EXERCISE OBJECTIVE ::
Of all the entries below, retype only the lines from the one with "apply Z.mod_pos_bound. lia." through the one with "intros Hf [Hc Hh]. split; simpl.", exactly as they appear.

Stored items
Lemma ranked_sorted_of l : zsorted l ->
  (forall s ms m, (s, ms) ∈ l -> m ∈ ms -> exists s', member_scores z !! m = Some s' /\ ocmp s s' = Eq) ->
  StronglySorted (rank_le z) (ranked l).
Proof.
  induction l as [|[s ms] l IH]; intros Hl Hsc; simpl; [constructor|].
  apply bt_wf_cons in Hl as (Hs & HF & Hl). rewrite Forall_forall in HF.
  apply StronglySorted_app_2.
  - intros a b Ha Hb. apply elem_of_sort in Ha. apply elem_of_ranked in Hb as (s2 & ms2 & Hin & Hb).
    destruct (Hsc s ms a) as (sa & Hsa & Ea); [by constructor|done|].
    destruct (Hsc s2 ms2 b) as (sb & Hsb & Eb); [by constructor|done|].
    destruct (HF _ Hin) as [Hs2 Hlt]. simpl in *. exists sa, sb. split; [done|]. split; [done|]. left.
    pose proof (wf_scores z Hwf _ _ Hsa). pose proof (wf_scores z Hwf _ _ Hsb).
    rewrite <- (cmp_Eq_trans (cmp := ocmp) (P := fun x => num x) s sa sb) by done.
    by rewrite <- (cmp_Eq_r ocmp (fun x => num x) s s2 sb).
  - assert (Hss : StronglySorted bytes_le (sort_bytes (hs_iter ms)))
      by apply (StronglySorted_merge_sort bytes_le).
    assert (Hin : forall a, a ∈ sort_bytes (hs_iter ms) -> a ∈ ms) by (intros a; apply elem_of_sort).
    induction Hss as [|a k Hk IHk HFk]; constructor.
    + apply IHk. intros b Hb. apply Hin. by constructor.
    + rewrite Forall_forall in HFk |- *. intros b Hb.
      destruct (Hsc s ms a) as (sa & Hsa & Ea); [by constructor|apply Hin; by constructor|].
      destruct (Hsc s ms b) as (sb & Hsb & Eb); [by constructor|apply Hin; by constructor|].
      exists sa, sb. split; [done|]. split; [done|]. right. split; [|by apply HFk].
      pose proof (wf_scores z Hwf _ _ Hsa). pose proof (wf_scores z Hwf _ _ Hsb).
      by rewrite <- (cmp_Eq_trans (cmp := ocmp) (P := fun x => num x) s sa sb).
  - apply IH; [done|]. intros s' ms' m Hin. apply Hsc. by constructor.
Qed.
---
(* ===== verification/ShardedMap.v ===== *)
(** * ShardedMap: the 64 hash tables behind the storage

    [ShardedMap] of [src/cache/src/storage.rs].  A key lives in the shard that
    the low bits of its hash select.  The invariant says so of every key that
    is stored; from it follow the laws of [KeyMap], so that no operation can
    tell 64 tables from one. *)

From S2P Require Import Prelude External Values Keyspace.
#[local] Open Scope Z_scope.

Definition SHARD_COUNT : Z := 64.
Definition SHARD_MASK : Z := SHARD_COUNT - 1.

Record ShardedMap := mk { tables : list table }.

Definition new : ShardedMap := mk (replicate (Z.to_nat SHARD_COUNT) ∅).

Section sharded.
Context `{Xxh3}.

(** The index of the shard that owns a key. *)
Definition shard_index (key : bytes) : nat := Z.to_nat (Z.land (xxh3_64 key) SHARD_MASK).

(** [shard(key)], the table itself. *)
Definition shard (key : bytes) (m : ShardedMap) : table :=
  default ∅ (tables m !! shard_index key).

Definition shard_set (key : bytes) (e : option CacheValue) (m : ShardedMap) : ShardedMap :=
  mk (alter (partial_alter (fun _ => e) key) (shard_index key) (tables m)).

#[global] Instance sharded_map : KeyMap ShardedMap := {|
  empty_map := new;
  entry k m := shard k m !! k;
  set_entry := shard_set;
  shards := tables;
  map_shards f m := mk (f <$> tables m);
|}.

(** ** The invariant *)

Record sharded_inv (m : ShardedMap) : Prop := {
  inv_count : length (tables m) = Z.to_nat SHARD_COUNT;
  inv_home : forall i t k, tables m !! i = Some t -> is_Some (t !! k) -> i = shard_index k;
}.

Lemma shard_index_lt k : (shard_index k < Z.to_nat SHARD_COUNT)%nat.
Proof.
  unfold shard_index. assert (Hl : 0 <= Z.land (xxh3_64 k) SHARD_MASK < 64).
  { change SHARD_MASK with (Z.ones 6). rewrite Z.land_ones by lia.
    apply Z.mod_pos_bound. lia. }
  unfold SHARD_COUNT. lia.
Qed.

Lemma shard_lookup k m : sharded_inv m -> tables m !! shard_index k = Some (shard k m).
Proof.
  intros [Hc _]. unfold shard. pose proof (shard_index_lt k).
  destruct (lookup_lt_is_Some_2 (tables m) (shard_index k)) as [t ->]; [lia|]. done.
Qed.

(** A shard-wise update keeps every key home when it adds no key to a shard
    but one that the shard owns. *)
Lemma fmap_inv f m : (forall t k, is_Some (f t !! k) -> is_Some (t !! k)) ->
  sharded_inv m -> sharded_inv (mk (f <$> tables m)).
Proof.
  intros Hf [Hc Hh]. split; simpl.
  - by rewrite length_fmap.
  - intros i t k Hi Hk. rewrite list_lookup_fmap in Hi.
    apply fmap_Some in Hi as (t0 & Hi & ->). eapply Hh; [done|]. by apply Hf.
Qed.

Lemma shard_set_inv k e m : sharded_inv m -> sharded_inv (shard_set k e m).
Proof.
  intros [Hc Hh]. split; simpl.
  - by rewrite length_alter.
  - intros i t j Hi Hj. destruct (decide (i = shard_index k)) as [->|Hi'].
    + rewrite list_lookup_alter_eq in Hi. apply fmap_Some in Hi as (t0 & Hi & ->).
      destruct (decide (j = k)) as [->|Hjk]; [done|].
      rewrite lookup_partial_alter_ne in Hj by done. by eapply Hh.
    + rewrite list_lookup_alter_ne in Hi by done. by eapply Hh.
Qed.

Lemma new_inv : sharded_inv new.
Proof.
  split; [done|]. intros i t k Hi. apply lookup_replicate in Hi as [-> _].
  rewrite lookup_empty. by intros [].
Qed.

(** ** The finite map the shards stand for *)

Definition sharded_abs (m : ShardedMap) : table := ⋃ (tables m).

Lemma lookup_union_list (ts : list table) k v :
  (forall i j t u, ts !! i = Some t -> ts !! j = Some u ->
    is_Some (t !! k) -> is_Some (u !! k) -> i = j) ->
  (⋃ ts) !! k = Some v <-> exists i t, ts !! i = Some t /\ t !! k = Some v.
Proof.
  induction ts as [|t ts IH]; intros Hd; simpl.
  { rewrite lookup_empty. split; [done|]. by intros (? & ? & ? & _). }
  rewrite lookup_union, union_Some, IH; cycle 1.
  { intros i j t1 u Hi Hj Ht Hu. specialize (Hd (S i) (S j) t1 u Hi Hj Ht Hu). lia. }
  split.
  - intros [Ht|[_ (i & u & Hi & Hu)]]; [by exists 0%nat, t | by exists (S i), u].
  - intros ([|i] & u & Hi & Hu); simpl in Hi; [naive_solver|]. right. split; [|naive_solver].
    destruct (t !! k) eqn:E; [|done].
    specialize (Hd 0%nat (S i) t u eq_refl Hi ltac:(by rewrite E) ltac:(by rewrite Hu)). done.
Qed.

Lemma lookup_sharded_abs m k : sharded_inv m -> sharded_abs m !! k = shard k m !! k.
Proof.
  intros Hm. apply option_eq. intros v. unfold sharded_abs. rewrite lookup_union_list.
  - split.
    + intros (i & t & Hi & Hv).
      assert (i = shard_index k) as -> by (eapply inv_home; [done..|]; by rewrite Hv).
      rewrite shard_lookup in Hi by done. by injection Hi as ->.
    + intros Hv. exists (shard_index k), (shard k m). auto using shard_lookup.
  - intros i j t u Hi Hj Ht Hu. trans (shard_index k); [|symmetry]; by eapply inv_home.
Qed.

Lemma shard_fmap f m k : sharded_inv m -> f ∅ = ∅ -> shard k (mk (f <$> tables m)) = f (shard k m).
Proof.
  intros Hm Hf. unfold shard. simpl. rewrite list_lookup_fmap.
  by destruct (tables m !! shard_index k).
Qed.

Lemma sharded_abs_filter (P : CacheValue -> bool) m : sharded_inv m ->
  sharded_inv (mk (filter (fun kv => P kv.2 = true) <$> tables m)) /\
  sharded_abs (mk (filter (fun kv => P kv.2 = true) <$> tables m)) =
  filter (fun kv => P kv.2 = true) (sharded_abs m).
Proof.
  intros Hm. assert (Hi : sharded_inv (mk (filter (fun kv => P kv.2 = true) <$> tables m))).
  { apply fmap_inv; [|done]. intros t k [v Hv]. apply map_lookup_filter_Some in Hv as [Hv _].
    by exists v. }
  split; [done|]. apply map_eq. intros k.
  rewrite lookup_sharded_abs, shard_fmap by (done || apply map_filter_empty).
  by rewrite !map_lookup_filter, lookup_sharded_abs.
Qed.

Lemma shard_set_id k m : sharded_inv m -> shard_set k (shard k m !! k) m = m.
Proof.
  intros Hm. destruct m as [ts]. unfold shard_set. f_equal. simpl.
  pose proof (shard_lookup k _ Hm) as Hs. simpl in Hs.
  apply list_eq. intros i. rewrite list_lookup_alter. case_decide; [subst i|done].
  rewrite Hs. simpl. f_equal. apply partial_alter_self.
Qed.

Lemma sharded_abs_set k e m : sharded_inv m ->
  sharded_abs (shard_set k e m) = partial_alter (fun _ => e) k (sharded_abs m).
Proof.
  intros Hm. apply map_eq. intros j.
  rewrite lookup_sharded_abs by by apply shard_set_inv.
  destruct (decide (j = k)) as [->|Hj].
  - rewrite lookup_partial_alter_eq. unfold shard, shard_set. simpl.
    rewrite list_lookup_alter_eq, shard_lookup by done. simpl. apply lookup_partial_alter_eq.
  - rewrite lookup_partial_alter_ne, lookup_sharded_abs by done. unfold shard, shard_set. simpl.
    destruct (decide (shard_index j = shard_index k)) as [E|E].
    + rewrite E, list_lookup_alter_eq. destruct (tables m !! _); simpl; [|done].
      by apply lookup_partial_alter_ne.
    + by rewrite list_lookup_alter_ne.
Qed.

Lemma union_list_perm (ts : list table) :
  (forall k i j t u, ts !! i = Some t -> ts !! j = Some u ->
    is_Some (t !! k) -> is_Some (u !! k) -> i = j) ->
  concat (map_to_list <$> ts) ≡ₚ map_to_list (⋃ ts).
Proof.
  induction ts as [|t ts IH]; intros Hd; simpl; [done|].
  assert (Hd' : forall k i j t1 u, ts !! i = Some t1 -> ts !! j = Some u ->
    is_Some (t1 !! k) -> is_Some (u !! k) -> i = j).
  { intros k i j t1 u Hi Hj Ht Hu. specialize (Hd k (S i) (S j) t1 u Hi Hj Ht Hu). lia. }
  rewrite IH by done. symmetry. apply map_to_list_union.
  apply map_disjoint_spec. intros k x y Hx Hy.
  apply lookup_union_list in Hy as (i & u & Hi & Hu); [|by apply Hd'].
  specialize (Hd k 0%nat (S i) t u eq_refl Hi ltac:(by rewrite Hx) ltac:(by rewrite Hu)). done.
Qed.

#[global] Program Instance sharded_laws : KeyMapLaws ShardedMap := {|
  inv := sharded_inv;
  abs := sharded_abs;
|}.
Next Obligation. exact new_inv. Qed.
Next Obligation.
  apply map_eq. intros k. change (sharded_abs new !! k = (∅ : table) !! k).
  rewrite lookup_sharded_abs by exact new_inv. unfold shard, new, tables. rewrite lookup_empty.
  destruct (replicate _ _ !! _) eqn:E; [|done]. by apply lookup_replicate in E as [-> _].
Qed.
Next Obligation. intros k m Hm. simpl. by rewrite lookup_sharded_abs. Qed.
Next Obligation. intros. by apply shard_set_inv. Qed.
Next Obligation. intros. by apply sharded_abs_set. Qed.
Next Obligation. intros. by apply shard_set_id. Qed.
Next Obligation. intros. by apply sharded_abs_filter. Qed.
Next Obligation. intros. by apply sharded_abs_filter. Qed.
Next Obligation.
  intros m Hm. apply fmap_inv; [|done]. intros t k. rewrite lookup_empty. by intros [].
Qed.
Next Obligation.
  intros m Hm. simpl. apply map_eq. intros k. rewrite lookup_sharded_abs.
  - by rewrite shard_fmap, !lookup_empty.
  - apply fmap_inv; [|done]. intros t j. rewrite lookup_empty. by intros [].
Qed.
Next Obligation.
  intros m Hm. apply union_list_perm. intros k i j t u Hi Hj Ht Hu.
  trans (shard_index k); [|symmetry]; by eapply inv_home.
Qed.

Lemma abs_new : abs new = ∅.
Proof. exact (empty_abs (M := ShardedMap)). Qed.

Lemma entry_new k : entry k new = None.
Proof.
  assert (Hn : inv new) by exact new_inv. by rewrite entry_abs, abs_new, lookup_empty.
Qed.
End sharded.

OUTPUT BELOW ::
    apply Z.mod_pos_bound. lia. }
  unfold SHARD_COUNT. lia.
Qed.

Lemma shard_lookup k m : sharded_inv m -> tables m !! shard_index k = Some (shard k m).
Proof.
  intros [Hc _]. unfold shard. pose proof (shard_index_lt k).
  destruct (lookup_lt_is_Some_2 (tables m) (shard_index k)) as [t ->]; [lia|]. done.
Qed.

(** A shard-wise update keeps every key home when it adds no key to a shard
    but one that the shard owns. *)
Lemma fmap_inv f m : (forall t k, is_Some (f t !! k) -> is_Some (t !! k)) ->
  sharded_inv m -> sharded_inv (mk (f <$> tables m)).
Proof.
  intros Hf [Hc Hh]. split; simpl.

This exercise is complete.